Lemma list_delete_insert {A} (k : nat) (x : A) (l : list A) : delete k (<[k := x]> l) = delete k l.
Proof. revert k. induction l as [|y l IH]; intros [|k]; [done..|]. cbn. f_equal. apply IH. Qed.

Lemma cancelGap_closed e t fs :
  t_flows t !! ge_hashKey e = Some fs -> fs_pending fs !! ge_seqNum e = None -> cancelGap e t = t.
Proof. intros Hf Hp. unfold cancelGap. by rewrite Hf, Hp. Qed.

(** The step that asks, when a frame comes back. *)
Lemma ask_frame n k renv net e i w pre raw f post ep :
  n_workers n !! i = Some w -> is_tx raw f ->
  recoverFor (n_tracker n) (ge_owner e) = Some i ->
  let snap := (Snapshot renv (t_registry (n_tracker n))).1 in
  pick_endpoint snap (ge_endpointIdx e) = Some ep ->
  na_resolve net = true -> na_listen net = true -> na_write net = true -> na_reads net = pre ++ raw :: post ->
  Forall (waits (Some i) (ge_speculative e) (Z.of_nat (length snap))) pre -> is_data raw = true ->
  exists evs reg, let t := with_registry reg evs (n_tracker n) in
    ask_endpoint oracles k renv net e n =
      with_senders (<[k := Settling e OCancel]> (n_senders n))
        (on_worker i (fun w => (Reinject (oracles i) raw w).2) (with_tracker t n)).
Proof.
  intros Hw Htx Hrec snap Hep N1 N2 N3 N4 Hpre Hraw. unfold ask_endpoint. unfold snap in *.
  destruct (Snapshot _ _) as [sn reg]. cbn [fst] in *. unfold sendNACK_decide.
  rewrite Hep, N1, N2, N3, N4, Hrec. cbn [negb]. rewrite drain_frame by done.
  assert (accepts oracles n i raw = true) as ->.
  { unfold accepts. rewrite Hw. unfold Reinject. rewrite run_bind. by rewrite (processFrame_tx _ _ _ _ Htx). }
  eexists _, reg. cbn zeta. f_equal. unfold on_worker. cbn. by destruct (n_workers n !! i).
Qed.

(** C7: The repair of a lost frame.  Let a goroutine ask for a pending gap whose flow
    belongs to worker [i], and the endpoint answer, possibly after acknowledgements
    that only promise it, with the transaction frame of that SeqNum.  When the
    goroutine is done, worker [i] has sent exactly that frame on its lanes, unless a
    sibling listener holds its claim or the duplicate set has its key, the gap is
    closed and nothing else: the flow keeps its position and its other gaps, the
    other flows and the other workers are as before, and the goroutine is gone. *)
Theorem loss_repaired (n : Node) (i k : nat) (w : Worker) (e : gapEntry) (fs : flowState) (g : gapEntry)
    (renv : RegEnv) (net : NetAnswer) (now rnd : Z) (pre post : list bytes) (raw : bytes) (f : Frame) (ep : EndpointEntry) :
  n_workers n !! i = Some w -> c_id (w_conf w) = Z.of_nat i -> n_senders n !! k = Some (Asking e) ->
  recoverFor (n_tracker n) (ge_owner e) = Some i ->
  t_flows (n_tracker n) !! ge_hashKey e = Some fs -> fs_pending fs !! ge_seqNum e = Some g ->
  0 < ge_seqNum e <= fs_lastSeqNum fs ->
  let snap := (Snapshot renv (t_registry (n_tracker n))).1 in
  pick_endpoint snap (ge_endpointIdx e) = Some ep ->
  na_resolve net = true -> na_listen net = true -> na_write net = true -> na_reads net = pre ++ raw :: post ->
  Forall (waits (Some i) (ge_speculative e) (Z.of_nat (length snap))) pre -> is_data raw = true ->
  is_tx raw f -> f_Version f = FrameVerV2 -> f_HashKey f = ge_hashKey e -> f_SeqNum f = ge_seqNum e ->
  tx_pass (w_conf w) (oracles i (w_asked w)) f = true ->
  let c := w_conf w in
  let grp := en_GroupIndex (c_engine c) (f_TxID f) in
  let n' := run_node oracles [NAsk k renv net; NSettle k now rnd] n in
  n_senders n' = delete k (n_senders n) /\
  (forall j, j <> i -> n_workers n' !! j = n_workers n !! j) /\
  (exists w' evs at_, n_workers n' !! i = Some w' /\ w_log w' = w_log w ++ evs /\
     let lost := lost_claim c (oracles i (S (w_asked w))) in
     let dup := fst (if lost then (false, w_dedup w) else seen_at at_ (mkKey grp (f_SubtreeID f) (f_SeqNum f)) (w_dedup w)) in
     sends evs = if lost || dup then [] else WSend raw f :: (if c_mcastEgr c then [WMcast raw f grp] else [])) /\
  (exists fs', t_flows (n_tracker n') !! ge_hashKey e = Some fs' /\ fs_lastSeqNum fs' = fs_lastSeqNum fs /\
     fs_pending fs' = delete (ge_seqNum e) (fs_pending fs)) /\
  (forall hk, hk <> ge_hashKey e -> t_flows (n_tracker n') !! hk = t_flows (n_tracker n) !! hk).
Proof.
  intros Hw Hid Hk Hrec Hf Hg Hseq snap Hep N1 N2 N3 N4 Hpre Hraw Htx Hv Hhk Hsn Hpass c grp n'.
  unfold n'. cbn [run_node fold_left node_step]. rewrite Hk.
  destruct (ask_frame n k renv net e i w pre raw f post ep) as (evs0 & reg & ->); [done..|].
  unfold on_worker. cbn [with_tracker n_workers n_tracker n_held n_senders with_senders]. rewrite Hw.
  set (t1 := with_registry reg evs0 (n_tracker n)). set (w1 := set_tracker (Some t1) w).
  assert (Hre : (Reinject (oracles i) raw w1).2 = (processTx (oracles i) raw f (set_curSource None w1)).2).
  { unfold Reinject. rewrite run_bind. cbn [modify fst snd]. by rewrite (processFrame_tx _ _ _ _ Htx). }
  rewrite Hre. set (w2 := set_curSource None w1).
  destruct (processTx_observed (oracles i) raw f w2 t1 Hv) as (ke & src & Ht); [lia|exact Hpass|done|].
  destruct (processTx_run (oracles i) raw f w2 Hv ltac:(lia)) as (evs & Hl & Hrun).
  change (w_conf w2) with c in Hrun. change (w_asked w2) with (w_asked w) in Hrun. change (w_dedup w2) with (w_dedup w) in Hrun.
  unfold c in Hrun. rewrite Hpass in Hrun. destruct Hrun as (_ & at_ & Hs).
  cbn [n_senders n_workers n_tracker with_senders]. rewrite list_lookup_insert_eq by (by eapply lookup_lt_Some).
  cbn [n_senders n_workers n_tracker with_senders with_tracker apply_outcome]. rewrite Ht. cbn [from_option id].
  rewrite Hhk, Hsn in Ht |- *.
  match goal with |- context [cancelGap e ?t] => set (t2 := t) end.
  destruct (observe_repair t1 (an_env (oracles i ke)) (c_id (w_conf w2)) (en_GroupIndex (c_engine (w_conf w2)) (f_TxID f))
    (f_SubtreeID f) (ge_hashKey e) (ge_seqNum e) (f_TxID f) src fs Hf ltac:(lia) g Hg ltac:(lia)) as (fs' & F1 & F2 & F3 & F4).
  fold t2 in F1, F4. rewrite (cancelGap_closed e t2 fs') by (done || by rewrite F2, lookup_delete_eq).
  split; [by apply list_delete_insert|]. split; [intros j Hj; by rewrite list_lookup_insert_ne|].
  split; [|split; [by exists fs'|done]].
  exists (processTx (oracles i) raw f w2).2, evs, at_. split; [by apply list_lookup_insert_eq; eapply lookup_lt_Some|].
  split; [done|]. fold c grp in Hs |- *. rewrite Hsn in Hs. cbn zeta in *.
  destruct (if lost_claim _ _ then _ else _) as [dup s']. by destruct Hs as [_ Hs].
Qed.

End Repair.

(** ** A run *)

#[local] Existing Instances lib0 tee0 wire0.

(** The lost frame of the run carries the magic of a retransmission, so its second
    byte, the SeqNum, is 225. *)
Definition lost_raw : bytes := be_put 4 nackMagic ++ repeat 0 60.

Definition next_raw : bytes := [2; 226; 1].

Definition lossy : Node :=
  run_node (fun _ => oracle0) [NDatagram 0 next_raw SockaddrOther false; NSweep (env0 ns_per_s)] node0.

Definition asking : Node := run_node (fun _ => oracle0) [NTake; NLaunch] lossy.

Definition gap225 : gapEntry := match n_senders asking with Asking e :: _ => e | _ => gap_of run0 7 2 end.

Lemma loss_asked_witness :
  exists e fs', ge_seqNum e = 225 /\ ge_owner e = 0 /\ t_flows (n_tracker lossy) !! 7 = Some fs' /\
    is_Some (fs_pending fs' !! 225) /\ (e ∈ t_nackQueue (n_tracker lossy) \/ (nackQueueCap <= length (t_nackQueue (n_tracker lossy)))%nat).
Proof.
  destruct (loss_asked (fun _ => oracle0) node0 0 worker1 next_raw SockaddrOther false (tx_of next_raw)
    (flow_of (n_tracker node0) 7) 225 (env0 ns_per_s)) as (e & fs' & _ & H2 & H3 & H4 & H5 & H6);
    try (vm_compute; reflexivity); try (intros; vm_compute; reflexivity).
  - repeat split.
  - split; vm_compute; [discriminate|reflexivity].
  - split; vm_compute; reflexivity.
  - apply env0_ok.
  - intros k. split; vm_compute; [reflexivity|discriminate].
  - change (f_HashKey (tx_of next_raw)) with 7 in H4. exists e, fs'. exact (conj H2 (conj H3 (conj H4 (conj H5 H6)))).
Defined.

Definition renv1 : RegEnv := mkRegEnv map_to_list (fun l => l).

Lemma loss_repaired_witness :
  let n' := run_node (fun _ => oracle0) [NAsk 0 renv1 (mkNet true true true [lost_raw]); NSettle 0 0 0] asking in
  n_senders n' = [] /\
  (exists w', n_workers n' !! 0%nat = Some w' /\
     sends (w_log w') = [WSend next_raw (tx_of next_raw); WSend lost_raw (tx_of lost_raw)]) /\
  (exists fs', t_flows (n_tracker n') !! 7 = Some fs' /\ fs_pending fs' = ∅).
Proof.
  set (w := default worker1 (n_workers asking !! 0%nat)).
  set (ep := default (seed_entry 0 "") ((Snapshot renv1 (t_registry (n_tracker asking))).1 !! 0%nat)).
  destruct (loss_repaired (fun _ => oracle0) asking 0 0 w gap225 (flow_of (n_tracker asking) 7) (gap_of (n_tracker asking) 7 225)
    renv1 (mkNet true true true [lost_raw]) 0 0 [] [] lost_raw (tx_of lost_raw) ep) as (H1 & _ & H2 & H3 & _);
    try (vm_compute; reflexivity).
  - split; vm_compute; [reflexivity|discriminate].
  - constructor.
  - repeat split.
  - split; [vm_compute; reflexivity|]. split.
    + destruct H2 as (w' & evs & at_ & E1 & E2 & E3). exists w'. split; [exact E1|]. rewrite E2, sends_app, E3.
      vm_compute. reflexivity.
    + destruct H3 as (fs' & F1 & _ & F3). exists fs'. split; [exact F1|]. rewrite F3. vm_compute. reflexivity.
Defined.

* * * * *

== Problem description ==
Take the line above containing "(exists fs', t_flows (n_tracker n') !! ge_hashKey", the line containing "destruct (processTx_observed (oracles", and all lines in between, and copy them exactly without anything else.

== Answer ==
  (exists fs', t_flows (n_tracker n') !! ge_hashKey e = Some fs' /\ fs_lastSeqNum fs' = fs_lastSeqNum fs /\
     fs_pending fs' = delete (ge_seqNum e) (fs_pending fs)) /\
  (forall hk, hk <> ge_hashKey e -> t_flows (n_tracker n') !! hk = t_flows (n_tracker n) !! hk).
Proof.
  intros Hw Hid Hk Hrec Hf Hg Hseq snap Hep N1 N2 N3 N4 Hpre Hraw Htx Hv Hhk Hsn Hpass c grp n'.
  unfold n'. cbn [run_node fold_left node_step]. rewrite Hk.
  destruct (ask_frame n k renv net e i w pre raw f post ep) as (evs0 & reg & ->); [done..|].
  unfold on_worker. cbn [with_tracker n_workers n_tracker n_held n_senders with_senders]. rewrite Hw.
  set (t1 := with_registry reg evs0 (n_tracker n)). set (w1 := set_tracker (Some t1) w).
  assert (Hre : (Reinject (oracles i) raw w1).2 = (processTx (oracles i) raw f (set_curSource None w1)).2).
  { unfold Reinject. rewrite run_bind. cbn [modify fst snd]. by rewrite (processFrame_tx _ _ _ _ Htx). }
  rewrite Hre. set (w2 := set_curSource None w1).
  destruct (processTx_observed (oracles i) raw f w2 t1 Hv) as (ke & src & Ht); [lia|exact Hpass|done|].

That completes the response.